We need a Jon Stewart too.

I have tried to do my part, to the point that a lot of the hype-machine won’t have anything to do with me.  But my podium is small compared to the consolidated podium of those who want to control the message.  Until the skeptics reach critical mass, the questioning voice gets drowned out by the hyperbole.

Plus, people just don’t want to hear it.  This part troubles me the most.

When I have a thought or an idea, I want people to test and challenge it.  The guys who work for me know this.  They have learned that I will be disappointed if they don’t vigorously test my thoughts and ideas.  In fact, my ideas get more scrutiny than theirs.  And that’s just the way I like it.  If I can successfully defend my idea against a passionate lunch table attack, then I feel better about it.  If I can’t, well maybe I need to go back to the drawing board.  Additionally, I really enjoy spirited debate.  It’s fun to argue and spar over ideas, and truth is best found through that process.  Not by nodding our heads eagerly to whatever cockamamie plan someone comes up with.

But, again, lots of people don’t approach it that way.  My wife frequently tells me that her friends are put off or offended by my challenges to their statements or ideas (actually, she tells me I can come across as an asshole).  What’s fun and useful to me is viewed as rude or impolite by them.  Sometimes I try to keep my mouth shut and let bad ideas die their own slow death, but it’s hard not to help the process along.  If she read this blog, my wife would say that was an assholish statement, but I don’t mean it that way.

I think people caught up in the Web 2.0 let’s change the world and get filthy rich in the process euphoria are equally uncomfortable defending their positions.  Some of them because they genuinely don’t like conflict.  Lots of them because they are afraid it might decrease the likelihood of getting paid.

Manners and gentility aside, we need a Jon Stewart.  We need a bunch of them.

Nothing From Nothing Leaves Nothing

But you gotta have something if you wanna get paid.

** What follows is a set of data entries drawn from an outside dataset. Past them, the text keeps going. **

(** * dockerfile-generator.js: classification and template rendering

    A shallow embedding of [install_dockerfile_gen_sh/dockerfile-generator.js]
    (the same script is embedded verbatim in the shell installer), with the
    statements of the specification's claims about it.

    Conventions of the model.
    - A JavaScript string is a [string]: a sequence of code units, here the
      code units below U+0100 (what Rocq's [ascii] holds).
    - A value produced by [JSON.parse] is a [json]; a value that may also be
      [undefined] is an [option json], [None] standing for [undefined].
    - A thrown exception is a value of [exn]; a function that can throw
      returns [result A], and the calls of such functions are sequenced with
      the error monad's bind.
    - The file system is read three times by [detectAppType]; the directory
      is modelled by what these three reads return.
    - In the script as a whole a call of the path or the fs module can throw
      a system error: such a call returns [sys A], and a run is the trace
      of its events up to the one that ends the process. *)

From Stdlib Require Import Ascii String.
From stdpp Require Import base option list strings pretty gmap.

Local Open Scope stdpp_scope.

(** ** Exceptions *)

(** The two exceptions the script can raise once its argument checks have
    passed: [JSON.parse] throws a SyntaxError, and a property read on [null]
    or [undefined], or a call of something that is no function, throws a
    TypeError. *)
Inductive exn : Type :=
| SyntaxError
| TypeError.

Inductive result (A : Type) : Type :=
| Ok (a : A)
| Throw (e : exn).
Arguments Ok {A} a.
Arguments Throw {A} e.

Global Instance result_ret : MRet result := λ A a, Ok a.

Global Instance result_bind : MBind result := λ A B k r,
  match r with
  | Ok a => k a
  | Throw e => Throw e
  end.

Definition returns {A : Type} (r : result A) : Prop := ∃ a, r = Ok a.

(** ** JavaScript values *)

(** A number is observed by this script in two ways only: by [ToBoolean] (in
    a condition) and by [ToString] (in [Array.prototype.join]).  [JNum] keeps
    these two observations: whether the number is neither zero nor NaN, and
    its decimal text.

    [JObj] lists the own properties of an object in the order in which
    [Object.values] enumerates them; a read takes the first binding of a
    name. *)
#[warnings="-register-all"]
Inductive json : Type :=
| JNull
| JBool (b : bool)
| JNum (nonzero : bool) (text : string)
| JStr (s : string)
| JArr (elems : list json)
| JObj (props : list (string * json)).

(** [undefined] or a JSON value. *)
Abbreviation jsval := (option json).
Abbreviation undefined := (@None json).

(** [ToBoolean]. *)
Definition truthy (v : jsval) : bool :=
  match v with
  | None => false
  | Some JNull => false
  | Some (JBool b) => b
  | Some (JNum nonzero _) => nonzero
  | Some (JStr s) => negb (bool_decide (s = ""))
  | Some (JArr _) => true
  | Some (JObj _) => true
  end.

(** [a || b]. *)
Definition or_else (a b : jsval) : jsval := if truthy a then a else b.

(** First binding of [k] in an association list. *)
Fixpoint assoc (k : string) (l : list (string * json)) : jsval :=
  match l with
  | [] => None
  | (k', v) :: l => if bool_decide (k' = k) then Some v else assoc k l
  end.

(** The property read [v.k], for a name [k] that no built-in prototype
    defines (every name this script reads is one: dependencies,
    devDependencies, scripts, main, start, build, dev, develop).  On [null]
    and [undefined] the read throws; on a primitive, an array or an object
    without the property it is [undefined]. *)
Definition get (v : jsval) (k : string) : result jsval :=
  match v with
  | None => Throw TypeError
  | Some JNull => Throw TypeError
  | Some (JObj props) => Ok (assoc k props)
  | Some _ => Ok None
  end.

(** The optional read [v?.k]. *)
Definition get_opt (v : jsval) (k : string) : result jsval :=
  match v with
  | None => Ok None
  | Some JNull => Ok None
  | _ => get v k
  end.

(** The one-character strings of [s], in order. *)
Fixpoint chars (s : string) : list string :=
  match s with
  | "" => []
  | String c s => String c "" :: chars s
  end.

(** [xs] paired with the decimal index keys "0", "1", ... from [i] on. *)
Fixpoint indexed {A : Type} (i : nat) (xs : list A) : list (string * A) :=
  match xs with
  | [] => []
  | x :: xs => (pretty i, x) :: indexed (S i) xs
  end.

(** The own enumerable properties that a spread [{...v}] copies: none for
    [undefined], [null], booleans and numbers; the indexed characters of a
    string; the indexed elements of an array; the properties of an object. *)
Definition own_props (v : jsval) : list (string * json) :=
  match v with
  | Some (JStr s) => indexed 0 (JStr <$> chars s)
  | Some (JArr elems) => indexed 0 elems
  | Some (JObj props) => props
  | _ => []
  end.

(** The object literal [{ ...a, ...b }], as the finite map from its keys to
    their values: a key of [b] overrides the same key of [a]. *)
Definition spread2 (a b : jsval) : gmap string json :=
  list_to_map (own_props b) ∪ list_to_map (own_props a).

Techdirt has a piece today about US News and World Report’s plan to charge readers $20 a year for an online subscription.  There are very few publications that have content and delivery that will warrant an online charge.  Techdirt mentions the Wall Street Journal as one example, because of its excellent content and delivery, and because most people view the Journal as a tool in their quest to make money.

I’d add Consumer Reports (I subscribe to its online content) to that very short list.  I can’t think of any others.

The problem, of course, is that everyone, especially big media, was highly confused and short sighted when the internet land rush began.  Everyone and her dog tossed up web sites, gave their product away and focused all of their effort on getting readers.  This increased costs while generating little or no revenue.  The idea was to stake out an audience and figure out how to make money later.  The trouble with that plan is that there are only two ways to monetize that audience: get bought or sell ads.  The lucky ones who got up and running first have already been bought, many of them several times and at increasingly lower prices.  The later plan was also turned on its head by the inevitable economic slowdown and the resulting implosion of online advertising.  The Web 2.0 developers made the same mistake, which is why so many Web 2.0 sites are dead or on life support.

This implosion will be good for the internet in the long run, but those speculators and developers caught in the middle find themselves in a tough spot.

Billy Preston was right.  You have to have something somebody wants or needs to get paid for providing it.  But the cat’s out of the bag and, once you go free, it’s really hard to go back.  Especially in a bad economy.

You have to admire the effort.  But unless we can travel back in time and keep the free cat securely in his bag, it’s not going to work.